(** * ntgrrc: authentication and session engine of the Netgear switch client

    A shallow embedding of the Go packages [pkg/netgear] and
    [pkg/netgear/internal]: model detection, the password cipher, the two
    login protocols, the token stores and the authenticated-request layer.

    Go strings are byte strings and are modelled by [string] (a list of
    8-bit [ascii] values).  Go maps are [gmap]s.  Code with effects (HTTP
    traffic, the file system, the client's mutable fields) is written in
    explicit state-passing style. *)

From Stdlib Require Import ZArith Ascii String List Lia Bool.
From stdpp Require Import base option gmap strings list pretty.

Local Open Scope string_scope.

(** Let [simpl] compute the concatenation of byte strings. *)
#[local] Arguments String.append !s1 s2 : simpl nomatch.

(** ** The parts of Go's [strings] package the code relies on *)

Module Strings.

(** [s[i]] for an index that the caller has checked to be in range. *)
Definition byteAt (s : string) (i : nat) : ascii :=
  match String.get i s with
  | Some c => c
  | None => zero
  end.

(** [strings.Builder.WriteByte]. *)
Definition WriteByte (b : string) (c : ascii) : string := b +:+ String c "".

(** [strings.HasPrefix]. *)
Fixpoint HasPrefix (s prefix : string) {struct prefix} : bool :=
  match prefix, s with
  | "", _ => true
  | String p prefix', String c s' =>
      if Ascii.eqb c p then HasPrefix s' prefix' else false
  | String _ _, "" => false
  end.

(** [s[n:]]. *)
Fixpoint drop (n : nat) (s : string) : string :=
  match n, s with
  | 0, _ => s
  | S n', String _ s' => drop n' s'
  | S _, "" => ""
  end.

(** [s[:n]]. *)
Fixpoint take (n : nat) (s : string) : string :=
  match n, s with
  | 0, _ => ""
  | S n', String c s' => String c (take n' s')
  | S _, "" => ""
  end.

(** [strings.Index]: the byte offset of the first occurrence of [sub]. *)
Fixpoint Index (s sub : string) : option nat :=
  if HasPrefix s sub then Some 0
  else match s with
       | "" => None
       | String _ s' => S <$> Index s' sub
       end.

(** [strings.Contains]. *)
Definition Contains (s sub : string) : bool :=
  match Index s sub with Some _ => true | None => false end.

(** [strings.SplitN(s, sep, 2)]: at most two pieces, cut at the first
    occurrence of the separator. *)
Definition SplitN2 (s sep : string) : list string :=
  match Index s sep with
  | Some i => [take i s; drop (i + String.length sep) s]
  | None => [s]
  end.

Definition bytes (codes : list nat) : string :=
  string_of_list_ascii (map ascii_of_nat codes).

(** The UTF-8 encodings of the code points for which [unicode.IsSpace]
    holds: tab, line feed, vertical tab, form feed, carriage return,
    space, U+0085, U+00A0, U+1680, U+2000..U+200A, U+2028, U+2029,
    U+202F, U+205F and U+3000. *)
Definition spaces : list string :=
  map bytes
    [ [9]; [10]; [11]; [12]; [13]; [32];
      [194; 133]; [194; 160]; [225; 154; 128];
      [226; 128; 128]; [226; 128; 129]; [226; 128; 130]; [226; 128; 131];
      [226; 128; 132]; [226; 128; 133]; [226; 128; 134]; [226; 128; 135];
      [226; 128; 136]; [226; 128; 137]; [226; 128; 138];
      [226; 128; 168]; [226; 128; 169]; [226; 128; 175];
      [226; 129; 159]; [227; 128; 128] ].

(** The length of the white-space rune that [s] starts with, if any. *)
Fixpoint spacePrefix (sp : list string) (s : string) : option nat :=
  match sp with
  | [] => None
  | w :: sp' =>
      if HasPrefix s w then Some (String.length w) else spacePrefix sp' s
  end.

(** [strings.TrimLeftFunc(s, unicode.IsSpace)]; the fuel bounds the number
    of runes removed and [String.length s] always suffices. *)
Fixpoint trimLeft (fuel : nat) (s : string) : string :=
  match fuel with
  | 0 => s
  | S fuel' =>
      match spacePrefix spaces s with
      | Some n => trimLeft fuel' (drop n s)
      | None => s
      end
  end.

Definition TrimLeft (s : string) : string := trimLeft (String.length s) s.

(** Trailing white space is removed on the reversed bytes, against the
    reversed encodings. *)
Definition rev (s : string) : string :=
  string_of_list_ascii (List.rev (list_ascii_of_string s)).

Fixpoint trimRight (fuel : nat) (r : string) : string :=
  match fuel with
  | 0 => r
  | S fuel' =>
      match spacePrefix (map rev spaces) r with
      | Some n => trimRight fuel' (drop n r)
      | None => r
      end
  end.

Definition TrimRight (s : string) : string :=
  rev (trimRight (String.length s) (rev s)).

(** [strings.TrimSpace]. *)
Definition TrimSpace (s : string) : string := TrimRight (TrimLeft s).

(** [strings.Split(s, sep)] for a non-empty separator: the pieces between
    the occurrences of the separator; every step consumes a byte, so a
    fuel of [String.length s] suffices. *)
Fixpoint split (fuel : nat) (s sep : string) : list string :=
  match fuel with
  | 0 => [s]
  | S fuel' =>
      match Index s sep with
      | Some i => take i s :: split fuel' (drop (i + String.length sep) s) sep
      | None => [s]
      end
  end.

Definition Split (s sep : string) : list string := split (String.length s) s sep.

(** [strings.ReplaceAll(s, old, new)] for a non-empty [old]: the
    occurrences are replaced from left to right, without overlap. *)
Fixpoint replaceAll (fuel : nat) (s old new : string) : string :=
  match fuel with
  | 0 => s
  | S fuel' =>
      match Index s old with
      | Some i =>
          take i s +:+ new
          +:+ replaceAll fuel' (drop (i + String.length old) s) old new
      | None => s
      end
  end.

Definition ReplaceAll (s old new : string) : string :=
  replaceAll (String.length s) s old new.

End Strings.

(** ** [internal]: the password cipher *)

(** [crypto/md5] of the Go standard library (RFC 1321), on 32-bit words
    held in [Z] with the wrap-around written out. *)
Module MD5.
Local Open Scope Z_scope.

Definition mask32 (x : Z) : Z := x mod 2 ^ 32.

Definition rotl32 (x : Z) (c : Z) : Z :=
  mask32 (Z.lor (Z.shiftl x c) (Z.shiftr x (32 - c))).

Definition not32 (x : Z) : Z := Z.lxor x 0xffffffff.

Definition K : list Z :=
  [ 0xd76aa478; 0xe8c7b756; 0x242070db; 0xc1bdceee;
    0xf57c0faf; 0x4787c62a; 0xa8304613; 0xfd469501;
    0x698098d8; 0x8b44f7af; 0xffff5bb1; 0x895cd7be;
    0x6b901122; 0xfd987193; 0xa679438e; 0x49b40821;
    0xf61e2562; 0xc040b340; 0x265e5a51; 0xe9b6c7aa;
    0xd62f105d; 0x02441453; 0xd8a1e681; 0xe7d3fbc8;
    0x21e1cde6; 0xc33707d6; 0xf4d50d87; 0x455a14ed;
    0xa9e3e905; 0xfcefa3f8; 0x676f02d9; 0x8d2a4c8a;
    0xfffa3942; 0x8771f681; 0x6d9d6122; 0xfde5380c;
    0xa4beea44; 0x4bdecfa9; 0xf6bb4b60; 0xbebfbc70;
    0x289b7ec6; 0xeaa127fa; 0xd4ef3085; 0x04881d05;
    0xd9d4d039; 0xe6db99e5; 0x1fa27cf8; 0xc4ac5665;
    0xf4292244; 0x432aff97; 0xab9423a7; 0xfc93a039;
    0x655b59c3; 0x8f0ccc92; 0xffeff47d; 0x85845dd1;
    0x6fa87e4f; 0xfe2ce6e0; 0xa3014314; 0x4e0811a1;
    0xf7537e82; 0xbd3af235; 0x2ad7d2bb; 0xeb86d391 ].

Definition shifts : list Z :=
  [ 7; 12; 17; 22; 7; 12; 17; 22; 7; 12; 17; 22; 7; 12; 17; 22;
    5; 9; 14; 20; 5; 9; 14; 20; 5; 9; 14; 20; 5; 9; 14; 20;
    4; 11; 16; 23; 4; 11; 16; 23; 4; 11; 16; 23; 4; 11; 16; 23;
    6; 10; 15; 21; 6; 10; 15; 21; 6; 10; 15; 21; 6; 10; 15; 21 ].

Definition nthZ (l : list Z) (i : nat) : Z := nth i l 0.

(** The eight length bytes, or the four bytes of a word, least significant
    first. *)
Fixpoint le_bytes (n : nat) (x : Z) : list Z :=
  match n with
  | O => []
  | S n' => (x mod 256) :: le_bytes n' (x / 256)
  end.

Fixpoint le_word (bs : list Z) : Z :=
  match bs with
  | [] => 0
  | b :: bs' => b + 256 * le_word bs'
  end.

Definition pad (msg : list Z) : list Z :=
  let len := Z.of_nat (length msg) in
  let zeros := Z.to_nat ((55 - len) mod 64) in
  msg ++ [0x80] ++ repeat 0 zeros ++ le_bytes 8 ((8 * len) mod 2 ^ 64).

Fixpoint words (n : nat) (bs : list Z) : list Z :=
  match n with
  | O => []
  | S n' => le_word (firstn 4 bs) :: words n' (skipn 4 bs)
  end.

Record state := State { sa : Z; sb : Z; sc : Z; sd : Z }.

Definition init : state :=
  State 0x67452301 0xefcdab89 0x98badcfe 0x10325476.

Definition round (M : list Z) (st : state) (i : nat) : state :=
  let '(State A B C D) := st in
  let '(F, g) :=
    if (i <? 16)%nat then
      (Z.lor (Z.land B C) (Z.land (not32 B) D), i)
    else if (i <? 32)%nat then
      (Z.lor (Z.land D B) (Z.land (not32 D) C), ((5 * i + 1) mod 16)%nat)
    else if (i <? 48)%nat then
      (Z.lxor (Z.lxor B C) D, ((3 * i + 5) mod 16)%nat)
    else
      (Z.lxor C (Z.lor B (not32 D)), ((7 * i) mod 16)%nat) in
  let F' := mask32 (F + A + nthZ K i + nthZ M g) in
  State D (mask32 (B + rotl32 F' (nthZ shifts i))) B C.

Definition block (st : state) (chunk : list Z) : state :=
  let M := words 16 chunk in
  let st' := fold_left (round M) (seq 0 64) st in
  State (mask32 (sa st + sa st')) (mask32 (sb st + sb st'))
        (mask32 (sc st + sc st')) (mask32 (sd st + sd st')).

Fixpoint blocks (n : nat) (st : state) (bs : list Z) : state :=
  match n with
  | O => st
  | S n' => blocks n' (block st (firstn 64 bs)) (skipn 64 bs)
  end.

(** [md5.Sum]: the sixteen digest bytes. *)
Definition Sum (msg : string) : list Z :=
  let bs := pad (map (fun c => Z.of_nat (nat_of_ascii c))
                     (list_ascii_of_string msg)) in
  let st := blocks (length bs / 64) init bs in
  le_bytes 4 (sa st) ++ le_bytes 4 (sb st)
    ++ le_bytes 4 (sc st) ++ le_bytes 4 (sd st).

Definition hexdigit (x : Z) : ascii :=
  nth (Z.to_nat x) (list_ascii_of_string "0123456789abcdef") zero.

(** [fmt.Sprintf("%x", hash)] on a byte array: two lowercase hexadecimal
    digits per byte. *)
Fixpoint hex (bs : list Z) : string :=
  match bs with
  | [] => ""
  | b :: bs' => String (hexdigit (b / 16)) (String (hexdigit (b mod 16)) (hex bs'))
  end.

End MD5.


(** ** External collaborators

    What the code asks of libraries that are not modelled here (the
    regular-expression engine, the HTML parser, the validation of a new
    request and the formatting of floating-point numbers) is taken as an
    interface: the development holds for every implementation of it. *)

Class External := {
  (** [regexp.MustCompile(pattern).FindStringSubmatch(content)]: the
      leftmost match and its capture groups, or the empty list. *)
  FindStringSubmatch : string -> string -> list string;
  (** goquery: [doc.Find("#rand").First().Attr("value")] on the parsed
      document, or [None] when the element or the attribute is absent or
      the document cannot be read. *)
  FindRandValue : string -> option string;
  (** [http.NewRequestWithContext(ctx, method, url, body)] refusing a
      method or an address it cannot parse. *)
  NewRequestError : string -> string -> option string;
  (** Go's [float64] and [fmt.Sprintf("%.2f", x)]. *)
  float64 : Type;
  Sprintf_2f : float64 -> string
}.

※

:: Exercise aim ::
Begin with the first line of the records and finish with the line containing "Local Open Scope string_scope.". Reproduce those lines exactly, both ends included, and nothing else.

:: Written reply ::
(** * ntgrrc: authentication and session engine of the Netgear switch client

    A shallow embedding of the Go packages [pkg/netgear] and
    [pkg/netgear/internal]: model detection, the password cipher, the two
    login protocols, the token stores and the authenticated-request layer.

    Go strings are byte strings and are modelled by [string] (a list of
    8-bit [ascii] values).  Go maps are [gmap]s.  Code with effects (HTTP
    traffic, the file system, the client's mutable fields) is written in
    explicit state-passing style. *)

From Stdlib Require Import ZArith Ascii String List Lia Bool.
From stdpp Require Import base option gmap strings list pretty.

Local Open Scope string_scope.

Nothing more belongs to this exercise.